While the debts themselves may not be split 50/50, the end result of a lawyer-led divorce usually divides finances equitably. For example, if one party is going to keep the co-owned home and take on the mortgage payments, the other party might get to keep the vehicles and be responsible for paying them off. However, depending on how contentious the issues are and the legal fees they incur from their attornies, they may not be able to afford to keep the assets they split.

Sort it out in mediation

The process of divorce is overwhelming in the best of circumstances, and if you and your spouse have a lot of debts between you, it can feel like an insurmountable challenge. 

Here at Haas Mediation, we are experienced in helping couples navigate the intricacies of divorce. In contrast to lawyer-led divorce, in which both parties have their own lawyer advocating for their separate needs, mediation invites a divorcing couple to talk through their wishes together with a professional facilitator.

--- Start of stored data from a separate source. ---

(* ===== verification/ZipName.v ===== *)
(** * Valid entry names (core/libziparchive/entry_name_utils-inl.h)

    [IsValidEntryName] accepts exactly the strings made of ASCII characters
    other than NUL and of first bytes [0xC0] to [0xFD] with the continuation
    bytes their leading ones ask for: all of UTF-8 without NUL, and more. *)

From S2P Require Import Prelude BackedBlock Crc32 OutputFile Sparse SparseRead Unicode UnicodeProps ZipArchive.

#[local] Open Scope Z_scope.
#[local] Open Scope c_scope.

Definition is_tail (b : Z) : bool := (0x80 <=? b) && (b <? 0xc0).

(** Continuation bytes behind a first byte. *)
Definition tail_length (b : Z) : nat :=
  if b <? 0xe0 then 1 else if b <? 0xf0 then 2 else if b <? 0xf8 then 3 else if b <? 0xfc then 4 else 5.

Inductive wf_name : list Z -> Prop :=
| wf_nil : wf_name []
| wf_ascii b l : 0 < b < 0x80 -> wf_name l -> wf_name (b :: l)
| wf_multi b cs l : 0xc0 <= b < 0xfe -> length cs = tail_length b -> Forall (fun c => is_tail c = true) cs ->
    wf_name l -> wf_name (b :: cs ++ l).

(** ** The bits of a byte *)

Fixpoint lead_ones (t : nat) (first : Z) : bool :=
  match t with
  | O => Z.land first 0x80 =? 0
  | S t => negb (Z.land first 0x80 =? 0) && lead_ones t (u8 (Z.shiftl first 1))
  end.

(** What the tests of the code say of a byte. *)
Definition byte_tests (b : Z) : bool :=
  Bool.eqb (Z.land b 0x80 =? 0) (b <? 0x80) &&
  Bool.eqb ((Z.land b 0xc0 =? 0x80) || (Z.land b 0xfe =? 0xfe)) (is_tail b || (0xfe <=? b)) &&
  Bool.eqb (Z.land b 0xc0 =? 0x80) (is_tail b) &&
  (negb ((0xc0 <=? b) && (b <? 0xfe)) || lead_ones (tail_length b) (u8 (Z.shiftl b 1))).

Lemma byte_tests_all b : 0 <= b < 256 -> byte_tests b = true.
Proof. apply (below 256). by vm_compute. Qed.

Lemma byte_tests_split b : 0 <= b < 256 ->
  (Z.land b 0x80 =? 0) = (b <? 0x80) /\
  ((Z.land b 0xc0 =? 0x80) || (Z.land b 0xfe =? 0xfe)) = (is_tail b || (0xfe <=? b)) /\
  (Z.land b 0xc0 =? 0x80) = is_tail b /\
  (0xc0 <= b < 0xfe -> lead_ones (tail_length b) (u8 (Z.shiftl b 1)) = true).
Proof.
  intros Hb. pose proof (byte_tests_all b Hb) as T. unfold byte_tests in T.
  rewrite !andb_true_iff, !Bool.eqb_true_iff, orb_true_iff, negb_true_iff in T.
  destruct T as (((T1 & T2) & T3) & T4). split_and!; [done..|].
  intros Hr. destruct T4 as [T4|T4]; [|done].
  apply andb_false_iff in T4 as [T4|T4]; [apply Z.leb_gt in T4|apply Z.ltb_ge in T4]; lia.
Qed.

(** ** The continuation bytes *)

Fixpoint tails (t : nat) (l : list byte) : bool :=
  match t, l with
  | O, _ => true
  | S t, c :: l => is_tail (byte.unsigned c) && tails t l
  | S t, [] => false
  end.

Lemma name_byte_drop mem n i b l : drop i (take n mem) = b :: l -> name_byte mem i = Ok (byte.unsigned b).
Proof.
  intros E. unfold name_byte. assert (take n mem !! i = Some b) as H.
  { rewrite <- (Nat.add_0_r i), <- lookup_drop, E. done. }
  apply lookup_take_Some in H as [-> _]. done.
Qed.

Lemma drop_S_tail {A} i (l : list A) x k : drop i l = x :: k -> drop (S i) l = k.
Proof. intros E. rewrite <- Nat.add_1_r, <- drop_drop, E. done. Qed.

Lemma drop_nil_length {A} n i (mem : list A) :
  (n <= length mem)%nat -> (i <= n)%nat -> drop i (take n mem) = [] -> i = n.
Proof. intros Hn Hi E. apply (f_equal length) in E. rewrite length_drop, length_take in E. simpl in E. lia. Qed.

Lemma drop_cons_length {A} n i (mem : list A) x k :
  (n <= length mem)%nat -> drop i (take n mem) = x :: k -> (i < n)%nat.
Proof. intros Hn E. apply (f_equal length) in E. rewrite length_drop, length_take in E. simpl in E. lia. Qed.

Lemma continuation_bytes_run mem n : (n <= length mem)%nat ->
  forall fuel t first i, (t <= fuel)%nat -> lead_ones t first = true -> (i < n)%nat ->
  continuation_bytes fuel mem (Z.of_nat n) first i =
    Ok (if tails t (drop (S i) (take n mem)) then Some (i + t)%nat else None).
Proof.
  intros Hn. induction fuel as [|fuel IH]; intros [|t] first i Ht Hl Hi; cbn [lead_ones continuation_bytes] in *;
    try lia; try (rewrite Hl; simpl; by rewrite Nat.add_0_r).
  apply andb_true_iff in Hl as [Hl1 Hl2]. apply negb_true_iff in Hl1. rewrite Hl1.
  destruct (drop (S i) (take n mem)) as [|c l] eqn:E; cbn [tails].
  - apply drop_nil_length in E; [|lia..]. by rewrite (proj2 (Z.eqb_eq _ _)) by lia.
  - pose proof (drop_cons_length _ _ _ _ _ Hn E). rewrite (proj2 (Z.eqb_neq _ _)) by lia.
    rewrite (name_byte_drop _ _ _ _ _ E). cbn [obind].
    pose proof (byte.unsigned_range c). destruct (byte_tests_split (byte.unsigned c)) as (_ & _ & -> & _); [lia|].
    destruct (is_tail (byte.unsigned c)); [|done]. cbn [negb andb]. rewrite (IH t) by (done || lia).
    rewrite (drop_S_tail _ _ _ _ E). by rewrite Nat.add_succ_r.
Qed.

Lemma tails_spec t l :
  tails t l = true <-> exists cs l', l = cs ++ l' /\ length cs = t /\
    Forall (fun c => is_tail c = true) (byte.unsigned <$> cs).
Proof.
  revert l. induction t as [|t IH]; intros l.
  - split; [|done]. intros _. exists [], l. split; [done|]. split; [done|]. constructor.
  - destruct l as [|c l]; cbn [tails].
    + split; [done|]. intros ([|] & l' & E & ? & _); done.
    + rewrite andb_true_iff, IH. split.
      * intros (Hc & cs & l' & -> & Hl & Hf). exists (c :: cs), l'. split; [done|]. split; [simpl; congruence|].
        by constructor.
      * intros ([|c' cs] & l' & E & Hl & Hf); [done|]. injection E as -> ->. inversion Hf; subst.
        split; [done|]. exists cs, l'. split; [done|]. split; [|done]. simpl in Hl. congruence.
Qed.

(** ** The whole name *)

Lemma wf_name_multi_inv b l : 0x80 <= b -> wf_name (b :: l) ->
  exists cs l', l = cs ++ l' /\ length cs = tail_length b /\ Forall (fun c => is_tail c = true) cs /\ wf_name l'.
Proof. intros Hb. inversion 1; subst; [lia|]. eauto 6. Qed.

(** The result and what it says of a memory that holds [n] bytes. *)
Lemma name_loop_run mem n : (n <= length mem)%nat ->
  forall fuel i, (i <= n)%nat -> (n - i <= fuel)%nat ->
  exists r, name_loop fuel mem (Z.of_nat n) i = Ok r /\
    (r = true <-> wf_name (byte.unsigned <$> drop i (take n mem))).
Proof.
  intros Hn. induction fuel as [|fuel IH]; intros i Hi Hf; cbn [name_loop];
    destruct (drop i (take n mem)) as [|b l] eqn:E.
  1,3: apply drop_nil_length in E; [|lia..]; rewrite (proj2 (Z.ltb_ge _ _)) by lia;
    exists true; split; [done|]; split; [intros _; constructor|done].
  { pose proof (drop_cons_length _ _ _ _ _ Hn E). lia. }
  pose proof (drop_cons_length _ _ _ _ _ Hn E). rewrite (proj2 (Z.ltb_lt _ _)) by lia.
  rewrite (name_byte_drop _ _ _ _ _ E). cbn [obind]. rewrite fmap_cons.
  pose proof (byte.unsigned_range b) as Hb. pose proof (drop_S_tail _ _ _ _ E) as El.
  destruct (byte_tests_split (byte.unsigned b)) as (-> & -> & _ & Hlead); [lia|].
  revert Hb Hlead. generalize (byte.unsigned b). clear b E. intros b Hb Hlead.
  destruct (Z.eqb_spec b 0) as [->|Hb0].
  { exists false. split; [done|]. split; [done|]. inversion 1; subst; lia. }
  destruct (Z.ltb_spec b 0x80) as [Hlow|Hhigh].
  { destruct (IH (S i)) as (r & -> & Hr); [lia..|]. exists r. split; [done|]. rewrite Hr, El.
    split; [by constructor; [lia|]|]. inversion 1; subst; [done|lia]. }
  unfold is_tail. rewrite (proj2 (Z.leb_le 0x80 b)) by lia. cbn [andb].
  destruct (Z.ltb_spec b 0xc0) as [Hc|Hc]; cbn [orb].
  { exists false. split; [done|]. split; [done|]. inversion 1; subst; lia. }
  destruct (Z.leb_spec 0xfe b) as [Hfe|Hfe].
  { exists false. split; [done|]. split; [done|]. inversion 1; subst; lia. }
  assert (tail_length b <= 5)%nat by (unfold tail_length; repeat case_match; lia).
  rewrite (continuation_bytes_run mem n Hn 8 (tail_length b)) by (try apply Hlead; lia). cbn [obind].
  rewrite El. destruct (tails (tail_length b) l) eqn:T.
  - apply tails_spec in T as (cs & l' & -> & Hcs & Hcont).
    assert (Hlen : (S i + length (cs ++ l') = n)%nat).
    { rewrite <- El, length_drop, length_take. lia. }
    rewrite length_app in Hlen.
    destruct (IH (S (i + tail_length b))) as (r & -> & Hr); [lia..|]. exists r. split; [done|]. rewrite Hr.
    replace (S (i + tail_length b)) with (S i + length cs)%nat by lia.
    rewrite <- drop_drop, El, drop_app_length, fmap_app. split.
    + intros Hw. constructor; [lia|by rewrite length_fmap|done..].
    + intros (cs' & l0 & Eq & Hl' & _ & Hw)%wf_name_multi_inv; [|lia].
      apply app_inj_1 in Eq as [_ ->]; [done|]. rewrite length_fmap. congruence.
  - exists false. split; [done|]. split; [done|].
    intros (cs' & l0 & Eq & Hl' & Hc' & _)%wf_name_multi_inv; [|lia]. exfalso.
    apply fmap_app_inv in Eq as (k1 & k2 & -> & -> & ->).
    enough (tails (tail_length b) (k1 ++ k2) = true) by congruence. apply tails_spec.
    exists k1, k2. split; [done|]. split; [|done]. by rewrite length_fmap in Hl'.
Qed.

Lemma IsValidEntryName_run mem n : (n <= length mem)%nat ->
  exists r, IsValidEntryName mem (Z.of_nat n) = Ok r /\ (r = true <-> wf_name (byte.unsigned <$> take n mem)).
Proof.
  intros Hn. unfold IsValidEntryName. rewrite Nat2Z.id.
  destruct (name_loop_run mem n Hn n 0) as (r & E & Hr); [lia..|]. eauto.
Qed.

(** UTF-8 without NUL is accepted. *)
Lemma is_tail_cont z : is_tail (cont z) = true.
Proof.
  unfold is_tail, cont. pose proof (Z.mod_pos_bound z 64 ltac:(lia)).
  rewrite (proj2 (Z.leb_le _ _)), (proj2 (Z.ltb_lt _ _)) by lia. done.
Qed.

Lemma wf_name_enc8 c l : scalar c -> c <> 0 -> wf_name l -> wf_name (enc8 c ++ l).
Proof.
  intros Hc Hc0 Hl. unfold enc8, scalar in *.
  assert (Hd : forall d, 0 < d -> 0 <= c / d) by (intros; apply Z.div_pos; lia).
  destruct (Z.ltb_spec c 0x80); [by constructor; [lia|]|].
  destruct (Z.ltb_spec c 0x800).
  { assert (c / 2 ^ 6 < 0x20) by (apply Z.div_lt_upper_bound; lia). specialize (Hd (2 ^ 6)).
    apply (wf_multi (0xC0 + c / 2 ^ 6) [cont c]); [lia| |by repeat constructor; apply is_tail_cont|done].
    unfold tail_length. repeat (rewrite (proj2 (Z.ltb_lt _ _)) by lia). done. }
  destruct (Z.ltb_spec c 0x10000).
  { replace ((c <? 0xD800) || (c >? 0xDFFF)) with true by lia.
    assert (c / 2 ^ 12 < 0x10) by (apply Z.div_lt_upper_bound; lia). specialize (Hd (2 ^ 12)).
    apply (wf_multi (0xE0 + c / 2 ^ 12) [cont (c / 2 ^ 6); cont c]);
      [lia| |by repeat constructor; apply is_tail_cont|done].
    unfold tail_length. rewrite (proj2 (Z.ltb_ge _ _)), (proj2 (Z.ltb_lt _ _)) by lia. done. }
  rewrite (proj2 (Z.leb_le _ _)) by lia.
  assert (c / 2 ^ 18 < 0x8) by (apply Z.div_lt_upper_bound; lia). specialize (Hd (2 ^ 18)).
  apply (wf_multi (0xF0 + c / 2 ^ 18) [cont (c / 2 ^ 12); cont (c / 2 ^ 6); cont c]);
    [lia| |by repeat constructor; apply is_tail_cont|done].
  unfold tail_length. rewrite !(proj2 (Z.ltb_ge _ _)), (proj2 (Z.ltb_lt _ _)) by lia. done.
Qed.

Lemma wf_name_utf8 l : Forall (fun c => scalar c /\ c <> 0) l -> wf_name (utf8 l).
Proof.
  induction 1 as [|c l [Hc H0] _ IH]; [constructor|]. unfold utf8. rewrite bind_cons. by apply wf_name_enc8.
Qed.

(** ** Names that run out of the readable memory

    More memory changes nothing but reads that were out of range, so on any
    memory the check stops, and it accepts only what it could read. *)

Definition UB_or {A} (o o' : outcome A) : Prop := o = UB \/ o = o'.

Lemma UB_or_bind {A B} (o o' : outcome A) (f f' : A -> outcome B) :
  UB_or o o' -> (forall a, UB_or (f a) (f' a)) -> UB_or (obind o f) (obind o' f').
Proof. intros [->| ->] Hf; [by left|]. destruct o' as [a| | |]; [apply Hf|by right..]. Qed.

Lemma name_byte_more mem pad i : UB_or (name_byte mem i) (name_byte (mem ++ pad) i).
Proof.
  unfold name_byte. destruct (mem !! i) as [b|] eqn:E; [|by left]. right.
  by rewrite (lookup_app_l_Some _ _ _ _ E).
Qed.

Lemma continuation_bytes_more mem pad n : forall fuel first i,
  UB_or (continuation_bytes fuel mem n first i) (continuation_bytes fuel (mem ++ pad) n first i).
Proof.
  induction fuel as [|fuel IH]; intros first i; cbn [continuation_bytes]; destruct (_ =? 0); try (by right).
  destruct (_ =? n); [by right|]. apply UB_or_bind; [apply name_byte_more|]. intros c.
  destruct (negb _); [by right|apply IH].
Qed.

Lemma name_loop_more mem pad n : forall fuel i,
  UB_or (name_loop fuel mem n i) (name_loop fuel (mem ++ pad) n i).
Proof.
  induction fuel as [|fuel IH]; intros i; cbn [name_loop]; destruct (_ <? n); try (by right).
  apply UB_or_bind; [apply name_byte_more|]. intros b.
  destruct (b =? 0); [by right|]. destruct (_ =? 0); [apply IH|]. destruct (_ || _); [by right|].
  apply UB_or_bind; [apply continuation_bytes_more|]. intros [i'|]; [apply IH|by right].
Qed.

Lemma wf_name_no_nul l : wf_name l -> Forall (fun b => b <> 0) l.
Proof.
  induction 1 as [|b l Hb _ IH|b cs l Hb _ Hcs _ IH]; [constructor|constructor; [lia|done]|].
  constructor; [lia|]. apply Forall_app. split; [|done]. eapply Forall_impl; [apply Hcs|].
  intros c Hc ->. done.
Qed.

Lemma IsValidEntryName_any mem n : 0 <= n ->
  IsValidEntryName mem n = UB \/
  exists r, IsValidEntryName mem n = Ok r /\
    (r = true -> n <= Z.of_nat (length mem) /\ wf_name (byte.unsigned <$> take (Z.to_nat n) mem)).
Proof.
  intros Hn. set (pad := replicate (Z.to_nat n - length mem) Byte.x00).
  destruct (IsValidEntryName_run (mem ++ pad) (Z.to_nat n)) as (r & E & Hr).
  { unfold pad. rewrite length_app, length_replicate. lia. }
  rewrite Z2Nat.id in E by lia.
  destruct (name_loop_more mem pad n (Z.to_nat n) 0) as [?|H]; [by left|right].
  exists r. split; [unfold IsValidEntryName in *; congruence|]. intros ->.
  pose proof (proj1 Hr eq_refl) as Hwf.
  destruct (Z.leb_spec n (Z.of_nat (length mem))) as [Hle|Hgt].
  - split; [done|]. by rewrite take_app_le in Hwf by lia.
  - exfalso. apply wf_name_no_nul in Hwf. rewrite take_app_ge in Hwf by lia.
    rewrite fmap_app, Forall_app in Hwf. destruct Hwf as [_ Hwf]. unfold pad in Hwf.
    rewrite take_ge in Hwf by (rewrite length_replicate; lia).
    destruct (Z.to_nat n - length mem)%nat eqn:Ep; [lia|]. by inversion Hwf.
Qed.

This allows the couple to determine for themselves what is an equitable distribution of their assets and debts. A court may view the division in a quantitative manner, but if the couple retains autonomy they can come to a different conclusion based on preferences and personal history. Even better, they save money and time through mediation and can often afford to keep the assets they retain.

If you’re interested in making your own choices about your future after divorce, schedule a free 15-minute consultation today to see if mediation is right for you.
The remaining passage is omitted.